Time and again, the stock market offers many valuable opportunities and lessons to investors. It is perfectly okay for investors to miss some of those opportunities, but it is crucial not to miss out on the lessons.
One of the most important lessons which every investor should know is the perils of investing in debt-laden companies and why it makes sense to steer clear from such companies.
Why companies go for debt?
Businesses need capital for expanding or diversifying their business. In case the company's earnings are not generating a surplus, the next option is opting for loans. However going overboard with debt can be disastrous, at times for businesses as it puts too much pressure on them, especially when there is economic distress.
Videocon, a classic example of how massive debt can destroy a business and shareholder wealth
I am sure you might have heard of Videocon, which ruled the Indian consumer electronics market long before Samsung, LG and Sony entered the scene. Videocon was a household name across India until a few years back with a vast product line-up which included washing machines, refrigerators, air conditioners, televisions and home entertainment systems.
Everything was fine as long as the company was dabbling in consumer electronics in the '90s. However, in the 2000s, the company went on a rapid expansion mode by entering into new verticles of business such as DTH, energy and telecom. And for this, it took massive debts.
On one side while the company's debt started piling up, on the other hand, the company's capacity to pay off the debt started weakening as the new businesses were highly capital intensive and were not making enough revenues. Despite Videocon's diversification to multiple businesses, consumer electronics was still the biggest revenue generator. However, Videocon's consumer business too suffered a considerable setback with intense competition from international brands.
With falling revenues and rising interest costs, Videocon was unable to service its debt. Selling off its DTH and oil and gas business did not help much. As a result, the company ended up with more debt than value.

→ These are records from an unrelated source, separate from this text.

(** ** Reading and writing *)

Lemma chunk_pos off k :
  0 <= k -> off mod CHUNK_SIZE + k < CHUNK_SIZE ->
  (off + k) / CHUNK_SIZE = off / CHUNK_SIZE /\
  (off + k) mod CHUNK_SIZE = off mod CHUNK_SIZE + k.
Proof.
  intros Hk Hlt. unfold CHUNK_SIZE in *.
  pose proof (Z.div_mod off (64 * 1024) ltac:(lia)) as Hdm.
  pose proof (Z.mod_pos_bound off (64 * 1024) ltac:(lia)).
  split; symmetry.
  - apply Z.div_unique with (r := off mod (64 * 1024) + k); lia.
  - apply Z.mod_unique with (q := off / (64 * 1024)); lia.
Qed.

Lemma chunk_bounds off :
  0 <= off -> 0 <= off / CHUNK_SIZE /\ 0 <= off mod CHUNK_SIZE < CHUNK_SIZE.
Proof.
  intros. unfold CHUNK_SIZE. split; [apply Z.div_pos; lia|apply Z.mod_pos_bound; lia].
Qed.

(** The part of a chunk a turn of the read loop copies. *)
Lemma read_part chunk o n :
  0 <= o -> 0 <= n ->
  let cp := Z.min n (saturating_sub (zlen chunk) o) in
  let part := zslice o (o + cp) chunk ++ replicate (Z.to_nat (n - cp)) x00 in
  zlen part = n /\ forall k, 0 <= k < n -> nth0 part k = nth0 chunk (o + k).
Proof.
  intros Ho Hn cp part. pose proof (zlen_nonneg chunk).
  assert (Hcp : 0 <= cp <= n /\ (cp < n -> zlen chunk <= o + cp))
    by (unfold cp, saturating_sub; lia).
  assert (Hs : zlen (zslice o (o + cp) chunk) = cp).
  { unfold zslice. rewrite zlen_take, zlen_drop. unfold cp, saturating_sub in *. lia. }
  split; [unfold part; rewrite zlen_app, zlen_replicate, Hs; lia|].
  intros k Hk. unfold part. rewrite nth0_app, Hs by lia. destruct (Z.ltb_spec k cp).
  - unfold zslice. rewrite nth0_take, nth0_drop by lia. done.
  - rewrite nth0_zeros, nth0_ge by lia. done.
Qed.
Lemma find_sub_None w l j : w <> [] -> find_sub w l = None -> 0 <= j -> ~ occurs w l j.
Proof.
  intros Hw. revert j. induction l as [|b l IH]; intros j.
  { intros _ _ Ho. apply Hw. rewrite <-Ho. unfold ztake, zdrop. by rewrite drop_nil, take_nil. }
  cbn [find_sub]. case_bool_decide as Hb; [done|]. destruct (find_sub w l); [done|].
  intros _ Hj. destruct (decide (j = 0)) as [->|]; [exact Hb|]. unfold occurs in *.
  replace j with (j - 1 + 1) by lia. rewrite zdrop_cons by lia. apply IH; [done|lia].
Qed.

(** ** The end of a head *)

Lemma ends_occurs l p :
  ends_with HEAD_END (l ++ p) = true <->
  0 <= zlen l + zlen p - 4 /\ zdrop (zlen l + zlen p - 4) (l ++ p) = HEAD_END.
Proof.
  unfold ends_with. rewrite andb_true_iff, Z.leb_le, bool_decide_eq_true, zlen_app.
  change (zlen HEAD_END) with 4. split; intros [? ?]; (split; [lia|done]).
Qed.

(** A head ends at an occurrence of its terminator. *)
Lemma ends_with_occurs prev p q :
  ends_with HEAD_END (prev ++ p) = true <->
  0 <= zlen prev + zlen p - 4 /\ occurs HEAD_END (prev ++ p ++ q) (zlen prev + zlen p - 4).
Proof.
  rewrite ends_occurs. unfold occurs. change (zlen HEAD_END) with 4. rewrite app_assoc.
  pose proof (zlen_nonneg prev). pose proof (zlen_nonneg p).
  assert (Hd : 0 <= zlen prev + zlen p - 4 ->
    ztake 4 (zdrop (zlen prev + zlen p - 4) ((prev ++ p) ++ q))
    = zdrop (zlen prev + zlen p - 4) (prev ++ p)).
  { intros. rewrite zdrop_app_le by zlen_lia. apply ztake_app_exact. zlen_lia. }
  split; intros [? He]; (split; [lia|]); [by rewrite Hd by lia|by rewrite Hd in He by lia].
Qed.

Lemma probe_loop_Some n start back probe e :
  probe_loop n start back probe = Some e ->
  exists s, start <= s < start + Z.of_nat n /\ e = s + 4 - back /\ occurs HEAD_END probe s /\
    forall t, start <= t < s -> ~ occurs HEAD_END probe t.
Proof.
  revert start. induction n as [|n IH]; intros start; [done|]. cbn [probe_loop].
  case_bool_decide as Hb.
  - intros [= <-]. exists start. split_and!; [lia|lia|done|exact Hb|lia].
  - intros He. destruct (IH _ He) as (s & Hs & -> & Ho & Hf). exists s.
    split_and!; [lia|lia|done|done|]. intros t Ht.
    destruct (decide (t = start)) as [->|]; [exact Hb|apply Hf; lia].
Qed.

Lemma probe_loop_None n start back probe t :
  probe_loop n start back probe = None -> start <= t < start + Z.of_nat n ->
  ~ occurs HEAD_END probe t.
Proof.
  revert start. induction n as [|n IH]; intros start; [lia|]. cbn [probe_loop].
  case_bool_decide as Hb; [done|]. intros Hn Ht.
  destruct (decide (t = start)) as [->|]; [exact Hb|]. apply (IH (start + 1)); [done|lia].
Qed.

(** The probe sees the occurrences that start before [hay]. *)
Lemma probe_occurs prev hay back s :
  back = Z.min (zlen prev) 3 -> 0 <= s < back ->
  occurs HEAD_END (zdrop (zlen prev - back) prev ++ ztake 3 hay) s <->
  occurs HEAD_END (prev ++ hay) (zlen prev - back + s).
Proof.
  intros -> Hs. unfold occurs. change (zlen HEAD_END) with 4.
  set (k := zlen prev - Z.min (zlen prev) 3) in *.
  rewrite (zdrop_app_le s) by zlen_lia. rewrite zdrop_zdrop by lia.
  rewrite (zdrop_app_le (k + s)) by lia.
  set (x := zdrop (k + s) prev). assert (Hx : 1 <= zlen x) by (unfold x; zlen_lia).
  destruct (decide (4 <= zlen x)); [by rewrite !ztake_app_le|].
  rewrite !ztake_app_ge by lia. rewrite ztake_ztake. by rewrite Z.min_l by lia.
Qed.

Lemma hay_occurs prev hay i :
  0 <= i -> occurs HEAD_END (prev ++ hay) (zlen prev + i) <-> occurs HEAD_END hay i.
Proof.
  intros. unfold occurs. rewrite zdrop_app_ge by lia.
  by replace (zlen prev + i - zlen prev) with i by lia.
Qed.

(** [head_end] is the first occurrence of the terminator that ends in [hay]. *)
Lemma head_end_spec prev hay :
  match head_end prev hay with
  | Some e => Z.max 4 (zlen prev + 1) <= zlen prev + e /\ occurs HEAD_END (prev ++ hay) (zlen prev + e - 4) /\
      forall j, Z.max 0 (zlen prev - 3) <= j < zlen prev + e - 4 -> ~ occurs HEAD_END (prev ++ hay) j
  | None => forall j, Z.max 0 (zlen prev - 3) <= j -> ~ occurs HEAD_END (prev ++ hay) j
  end.
Proof.
  unfold head_end. change (zlen HEAD_END) with 4. change (4 - 1) with 3.
  set (back := Z.min (zlen prev) 3). pose proof (zlen_nonneg prev).
  set (probe := zdrop (zlen prev - back) prev ++ ztake 3 hay).
  assert (Hp : forall s, 0 <= s < back -> occurs HEAD_END probe s <->
                 occurs HEAD_END (prev ++ hay) (zlen prev - back + s))
    by (intros; by apply probe_occurs).
  destruct (if 0 <? back then _ else None) as [e|] eqn:E.
  - case_test_in E; [|done]. bool_to_prop.
    apply probe_loop_Some in E as (s & Hs & -> & Ho & Hf). split_and!; [lia| |].
    + replace (zlen prev + (s + 4 - back) - 4) with (zlen prev - back + s) by lia. apply Hp; [lia|done].
    + intros j Hj Ho'. apply (Hf (j - (zlen prev - back))); [lia|]. apply Hp; [lia|].
      by replace (zlen prev - back + (j - (zlen prev - back))) with j by lia.
  - assert (Hno : forall j, Z.max 0 (zlen prev - 3) <= j < zlen prev -> ~ occurs HEAD_END (prev ++ hay) j).
    { intros j Hj Ho. assert (0 < back) by lia. case_test_in E; bool_to_prop; [|lia].
      eapply (probe_loop_None _ _ _ _ (j - (zlen prev - back)) E); [lia|]. apply Hp; [lia|].
      by replace (zlen prev - back + (j - (zlen prev - back))) with j by lia. }
    destruct (find_sub HEAD_END hay) as [i|] eqn:Ef.
    + apply find_sub_Some in Ef as (Hi & Ho & Hf). split_and!; [lia| |].
      * replace (zlen prev + (i + 4) - 4) with (zlen prev + i) by lia. by apply hay_occurs.
      * intros j Hj. destruct (decide (j < zlen prev)); [apply Hno; lia|].
        replace j with (zlen prev + (j - zlen prev)) by lia. rewrite hay_occurs by lia. apply Hf. lia.
    + intros j Hj. destruct (decide (j < zlen prev)); [apply Hno; lia|].
      replace j with (zlen prev + (j - zlen prev)) by lia. rewrite hay_occurs by lia.
      apply find_sub_None; [done|done|lia].
Qed.

Lemma head_end_None prev p q :
  head_end prev (p ++ q) = None -> p <> [] -> ends_with HEAD_END (prev ++ p) = false.
Proof.
  intros Hn Hp. pose proof (head_end_spec prev (p ++ q)) as Hs. rewrite Hn in Hs.
  apply not_true_iff_false. rewrite (ends_with_occurs prev p q). intros [Hj Ho].
  destruct p as [|b p]; [done|]. rewrite zlen_cons in *. pose proof (zlen_nonneg p).
  by apply (Hs (zlen prev + (1 + zlen p) - 4)) in Ho; [|lia].
Qed.

Lemma head_end_Some prev hay e :
  head_end prev hay = Some e ->
  0 < e <= zlen hay /\ ends_with HEAD_END (prev ++ ztake e hay) = true /\
  forall p q, hay = p ++ q -> p <> [] -> zlen p < e -> ends_with HEAD_END (prev ++ p) = false.
Proof.
  intros Hn. pose proof (head_end_spec prev hay) as Hs. rewrite Hn in Hs.
  destruct Hs as (He & Ho & Hf). pose proof (zlen_nonneg prev).
  assert (Hle : e <= zlen hay).
  { unfold occurs in Ho. change (zlen HEAD_END) with 4 in Ho. apply (f_equal zlen) in Ho.
    change (zlen HEAD_END) with 4 in Ho. rewrite zlen_take, zlen_drop, zlen_app in Ho. lia. }
  split; [lia|]. split.
  - apply (ends_with_occurs _ _ (zdrop e hay)). rewrite ztake_zdrop. rewrite zlen_take.
    replace (zlen prev + Z.max 0 (Z.min e (zlen hay)) - 4) with (zlen prev + e - 4) by lia.
    split; [lia|done].
  - intros p q -> Hp Hlt. apply not_true_iff_false. rewrite (ends_with_occurs prev p q).
    intros [Hj Ho']. destruct p as [|b p]; [done|]. rewrite zlen_cons in *. pose proof (zlen_nonneg p).
    by apply (Hf (zlen prev + (1 + zlen p) - 4)) in Ho'; [|lia].
Qed.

Massive debt for expansion turned Videocon Industries from a profit-making company to a bankrupt company which is currently undergoing insolvency proceedings under the National Company Law Tribunal (NCLT).

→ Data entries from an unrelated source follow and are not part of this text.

(* ===== verification/HeadRewrite.v ===== *)
(** * What the rewriting of a head changes

    [replace_bytes] against a specification of replacing from the left, and
    the scope of authorization: which parts of a head a scoped secret can
    reach. *)

From Stdlib Require Import Strings.Byte Strings.String.
From S2P Require Import Prelude Text Substitute SubstituteProofs.

(** ** Replacing *)

(** [out] is [data] with the occurrences of [from], taken from the left and
    without overlap, replaced by [to]. *)
Inductive replaced (from to : bytes) : bytes -> bytes -> Prop :=
  | replaced_none data : (forall j, 0 <= j -> ~ occurs from data j) -> replaced from to data data
  | replaced_next pre post out :
      (forall j, 0 <= j < zlen pre -> ~ occurs from (pre ++ from ++ post) j) ->
      replaced from to post out -> replaced from to (pre ++ from ++ post) (pre ++ to ++ out).

Lemma occurs_short w l j : 0 <= j -> zlen l < zlen w -> ~ occurs w l j.
Proof.
  intros Hj Hl Ho. apply (f_equal zlen) in Ho. rewrite zlen_take, zlen_drop in Ho. pose proof (zlen_nonneg l). lia.
Qed.

Lemma replaced_cons from to b data out :
  ~ occurs from (b :: data) 0 -> replaced from to data out -> replaced from to (b :: data) (b :: out).
Proof.
  intros Hb H. destruct H as [data Hno|pre post out Hno H].
  - apply replaced_none. intros j Hj. destruct (decide (j = 0)) as [->|]; [done|].
    replace j with (j - 1 + 1) by lia. unfold occurs. rewrite zdrop_cons by lia. apply Hno. lia.
  - apply (replaced_next from to (b :: pre)); [|done]. intros j Hj. rewrite zlen_cons in Hj.
    destruct (decide (j = 0)) as [->|]; [done|]. simpl.
    replace j with (j - 1 + 1) by lia. unfold occurs. rewrite zdrop_cons by lia. apply Hno. lia.
Qed.

Lemma replace_loop_spec from to fuel : forall rest,
  from <> [] -> (length rest <= fuel)%nat -> replaced from to rest (replace_loop fuel rest from to).
Proof.
  induction fuel as [|fuel IH]; intros rest Hf Hl; cbn [replace_loop].
  { destruct rest; [|simpl in Hl; lia]. apply replaced_none. intros j Hj. apply occurs_short; [done|].
    destruct from; [done|]. rewrite zlen_cons. pose proof (zlen_nonneg from). change (zlen (@nil byte)) with 0. lia. }
  assert (1 <= zlen from) by (destruct from; [done|rewrite zlen_cons; pose proof (zlen_nonneg from); lia]).
  case_test; bool_to_prop.
  - case_bool_decide as Hat.
    + rewrite <-(ztake_zdrop (zlen from) rest) at 1. rewrite Hat.
      apply (replaced_next from to []); [change (zlen (@nil byte)) with 0; lia|]. apply IH; [done|].
      unfold zdrop. rewrite length_drop. unfold zlen in *. lia.
    + destruct rest as [|b rest]; [change (zlen (@nil byte)) with 0 in *; lia|].
      apply replaced_cons; [exact Hat|]. apply IH; [done|]. simpl in Hl. lia.
  - apply replaced_none. intros j Hj. by apply occurs_short.
Qed.

(** Replacing goes from the left and misses nothing. The result is the data
    with each leftmost occurrence replaced in turn, without looking into what
    was put in; an empty placeholder replaces nothing. *)
Theorem replace_bytes_from_left data from to :
  (from <> [] -> replaced from to data (replace_bytes data from to)) /\
  replace_bytes data [] to = data.
Proof.
  split; [|done]. intros Hf. unfold replace_bytes. rewrite bool_decide_false by done. simpl.
  case_test; bool_to_prop; [|by apply replace_loop_spec].
  apply replaced_none. intros j Hj. by apply occurs_short.
Qed.

(** ** The lines of a head *)

Section lines.
Context (b64_decode : bytes -> option bytes) (b64_encode : bytes -> bytes).

(** A line ends with its first CRLF, or has none and is the last. *)
Fixpoint lines_of (ls : list bytes) : Prop :=
  match ls with
  | [] => True
  | l :: ls =>
      l <> [] /\
      ((exists p, l = p ++ [x0d; x0a] /\ forall j, 0 <= j < zlen p -> ~ occurs [x0d; x0a] l j) \/
       (ls = [] /\ forall j, 0 <= j -> ~ occurs [x0d; x0a] l j)) /\
      lines_of ls
  end.

(** What happens to one line. *)
Definition line_out (authorization pairs : Pairs) (l : bytes) : bytes :=
  default l (authorization_line b64_decode b64_encode l authorization pairs).

Lemma occurs_take w l n j :
  0 <= j -> j + zlen w <= n -> occurs w (ztake n l) j <-> occurs w l j.
Proof.
  intros Hj Hn. unfold occurs. pose proof (zlen_nonneg w).
  rewrite zdrop_ztake by done. rewrite ztake_ztake. by rewrite Z.min_l by lia.
Qed.

Lemma authorization_loop_lines authorization pairs fuel : forall rest out changed,
  (length rest < fuel)%nat ->
  authorization_loop b64_decode b64_encode fuel rest authorization pairs = (out, changed) ->
  exists ls, rest = mjoin ls /\ lines_of ls /\ out = mjoin (map (line_out authorization pairs) ls) /\
    (changed = false -> out = rest).
Proof.
  induction fuel as [|fuel IH]; intros rest out changed Hf; [lia|]. cbn [authorization_loop].
  case_bool_decide as Hne; [intros [= <- <-]; exists []; by subst|].
  set (end_ := match find_sub [x0d; x0a] rest with Some i => i + 2 | None => zlen rest end).
  assert (Hlen : 1 <= zlen rest) by (destruct rest; [done|rewrite zlen_cons; pose proof (zlen_nonneg rest); lia]).
  assert (Hline : 0 < end_ <= zlen rest /\
    ((exists p, ztake end_ rest = p ++ [x0d; x0a] /\
        forall j, 0 <= j < zlen p -> ~ occurs [x0d; x0a] (ztake end_ rest) j) \/
     (zdrop end_ rest = [] /\ forall j, 0 <= j -> ~ occurs [x0d; x0a] (ztake end_ rest) j))).
  { unfold end_. destruct (find_sub [x0d; x0a] rest) as [i|] eqn:Ef.
    - apply find_sub_Some in Ef as (Hi & Ho & Hno). unfold occurs in Ho. change (zlen [x0d; x0a]) with 2 in Ho.
      assert (Hle : i + 2 <= zlen rest).
      { apply (f_equal zlen) in Ho. rewrite zlen_take, zlen_drop in Ho. change (zlen [x0d; x0a]) with 2 in Ho. lia. }
      split; [lia|]. left. exists (ztake i rest). rewrite ztake_plus, Ho by lia. split; [done|].
      rewrite zlen_take. intros j Hj. rewrite <-Ho, <-ztake_plus, Ho by lia.
      rewrite occurs_take by (change (zlen [x0d; x0a]) with 2; lia). apply Hno. lia.
    - split; [lia|]. right. split; [by apply zdrop_ge|]. rewrite ztake_ge by done.
      intros j Hj. by apply find_sub_None. }
  destruct Hline as [Hend Hline].
  destruct (authorization_loop _ _ fuel _ _ _) as [o c] eqn:Ea.
  apply IH in Ea as (ls & Hr & Hls & -> & Hch).
  2: { unfold zdrop. rewrite length_drop. unfold zlen in Hend. lia. }
  intros Hout. exists (ztake end_ rest :: ls).
  assert (Hjoin : rest = mjoin (ztake end_ rest :: ls)).
  { rewrite <-(ztake_zdrop end_ rest) at 1. by rewrite Hr. }
  split; [done|]. split; [split; [|split; [|done]]|split].
  - intros Hz. apply (f_equal zlen) in Hz. rewrite zlen_take in Hz. change (zlen (@nil byte)) with 0 in Hz. lia.
  - destruct Hline as [?|[Hz ?]]; [by left|right]. split; [|done]. rewrite Hz in Hr. destruct ls as [|l ls]; [done|].
    destruct Hls as (Hl & _). simpl in Hr. by destruct l.
  - unfold line_out. simpl. destruct (authorization_line _ _ _ _ _); by injection Hout as <- <-.
  - destruct (authorization_line _ _ _ _ _); injection Hout as <- <-; [done|]. intros Hc.
    rewrite (Hch Hc). by rewrite ztake_zdrop.
Qed.

(** A line that is rewritten is an [Authorization] header, and keeps its
    name. *)
Lemma authorization_line_name l authorization pairs l' :
  authorization_line b64_decode b64_encode l authorization pairs = Some l' ->
  exists name v v', l = name ++ x3a :: v /\ l' = name ++ x3a :: v' /\
    eq_ignore_ascii_case name (str "authorization") = true.
Proof.
  unfold authorization_line. destruct (position _ l) as [colon|] eqn:Ec; [|done].
  apply position_Some in Ec as (Hi & _ & b & Hb & Hl). apply bool_decide_eq_true in Hb as ->.
  case_test; [done|]. case_bool_decide; [done|]. intros [= <-]. apply negb_false_iff in Heqb.
  eexists _, _, _. split; [exact Hl|]. split; [|exact Heqb].
  rewrite (ztake_plus colon 1), <-app_assoc by lia. f_equal.
  assert (zdrop colon l = x3a :: zdrop (colon + 1) l) as ->; [|done].
  rewrite Hl at 1. apply zdrop_app_exact. rewrite zlen_take. lia.
Qed.

(** Without secrets nothing changes. *)
Lemma no_pairs_line l : authorization_line b64_decode b64_encode l [] [] = None.
Proof.
  unfold authorization_line. destruct (position _ l) as [colon|]; [|done]. case_test; [done|].
  cbn [replace_pairs fold_left app].
  assert (basic b64_decode b64_encode (zdrop (colon + 1) l) [] = None) as ->.
  { unfold basic. cbn [replace_pairs fold_left].
    repeat (case_match || case_test); try done; by case_bool_decide. }
  simpl. by rewrite bool_decide_true.
Qed.

Lemma no_pairs_unchanged fuel : forall rest out changed,
  authorization_loop b64_decode b64_encode fuel rest [] [] = (out, changed) -> changed = false.
Proof.
  induction fuel as [|fuel IH]; intros rest out changed; cbn [authorization_loop]; [by intros [= _ <-]|].
  case_bool_decide; [by intros [= _ <-]|].
  destruct (authorization_loop _ _ fuel _ _ _) as [o c] eqn:E. rewrite no_pairs_line.
  intros [= _ <-]. by eapply IH.
Qed.

(** A scoped secret stays in [Authorization]. With secrets of that scope
    only, a head is rewritten line by line: a line that changes is an
    [Authorization] header and keeps its name, and every other line, the
    request line among them, is as the guest sent it. *)
Theorem scoped_secrets_stay_in_authorization auth head :
  exists ls, head = mjoin ls /\ lines_of ls /\
    rewrite_head b64_decode b64_encode [] auth head = mjoin (map (line_out auth []) ls) /\
    Forall (fun l => line_out auth [] l <> l ->
      exists name v v', l = name ++ x3a :: v /\ line_out auth [] l = name ++ x3a :: v' /\
        eq_ignore_ascii_case name (str "authorization") = true) ls.
Proof.
  destruct (authorization_loop b64_decode b64_encode (S (length head)) head auth []) as [out changed] eqn:E.
  pose proof E as E'.
  apply authorization_loop_lines in E as (ls & Hh & Hls & Hout & Hch); [|lia].
  exists ls. split; [done|]. split; [done|]. split.
  - unfold rewrite_head, substitute_authorization. cbn [replace_pairs fold_left]. rewrite E'.
    rewrite bool_decide_true by done. simpl andb. case_bool_decide as Ha.
    + rewrite <-Hout. subst auth. symmetry. apply Hch. by eapply no_pairs_unchanged.
    + destruct changed; [done|]. simpl. rewrite <-Hch by done. done.
  - apply Forall_forall. intros l _ Hl. unfold line_out in *.
    destruct (authorization_line _ _ _ _ _) as [l'|] eqn:El; [|done].
    by apply authorization_line_name in El.
Qed.
End lines.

An investment of Rs. 1,00,000 in shares of Videocon Industries on 1st Jan 2008 would be worth just Rs. 176 today. Can you imagine the extent of investor wealth the stock has eroded?
Don't invest in debt-laden companies: A timeless lesson at Dalal street
Unitech, JP Associates, Reliance Power and Suzlon are some of the best examples of debt-laden companies which have destroyed investor wealth by huge margins. It is a well-known fact that debt-laden companies take the biggest hit during a phase of an economic slowdown.
In an economic downturn when earnings of businesses fall, the interest payments on debt don't stop. As a result, there could be a default of payments, piling up of additional interest. As a last resort, businesses may even have to resort to selling assets. On the other hand, cash-rich companies have enough funds to withstand the recession, which at the most, may last for a few months or a year or two.
Investors often make the crucial mistake of selecting their investments based on market capitalization. However, market capitalization does not denote the actual value of a company as it does not include vital factors like the company's debt and its cash reserves.
To give you an example of why investing based on market capitalization is a bad idea, let's take a look at the case of Tata Motors and Maruti Suzuki, which are market leaders in their respective segments in the auto industry.
Tata Motors has a market capitalization of Rs. 49,258.17 crores whereas Maruti Suzuki has a market capitalization of Rs. 216,159.43 crores. At Rs. 170.20, the stock of Tata Motors looks quite cheap compared to the share of Maruti Suzuki which trades at a high price of Rs. 7130.90.
But does this make the stock of Tata Motors a better buy among the two?
The answer is no. Because the total debt of Tata Motors stood at Rs. 28,826 crores as on Mar 2019, as compared to Rs.149.60 crores of Maruti Suzuki during the same period. So despite trading at a higher price, the stock of Maruti Suzuki offers better value to investors.
To conclude, not all companies with high debt may turn out to be bad investments. However, as an investor, you need to invest only in those companies which have a debt to equity ratio of zero or less than one. For some companies, loans may be necessary to expand and grow. Still, from an investor's perspective, it is essential to undertake thorough due diligence to avoid debt traps like Suzlon or Videocon Industries.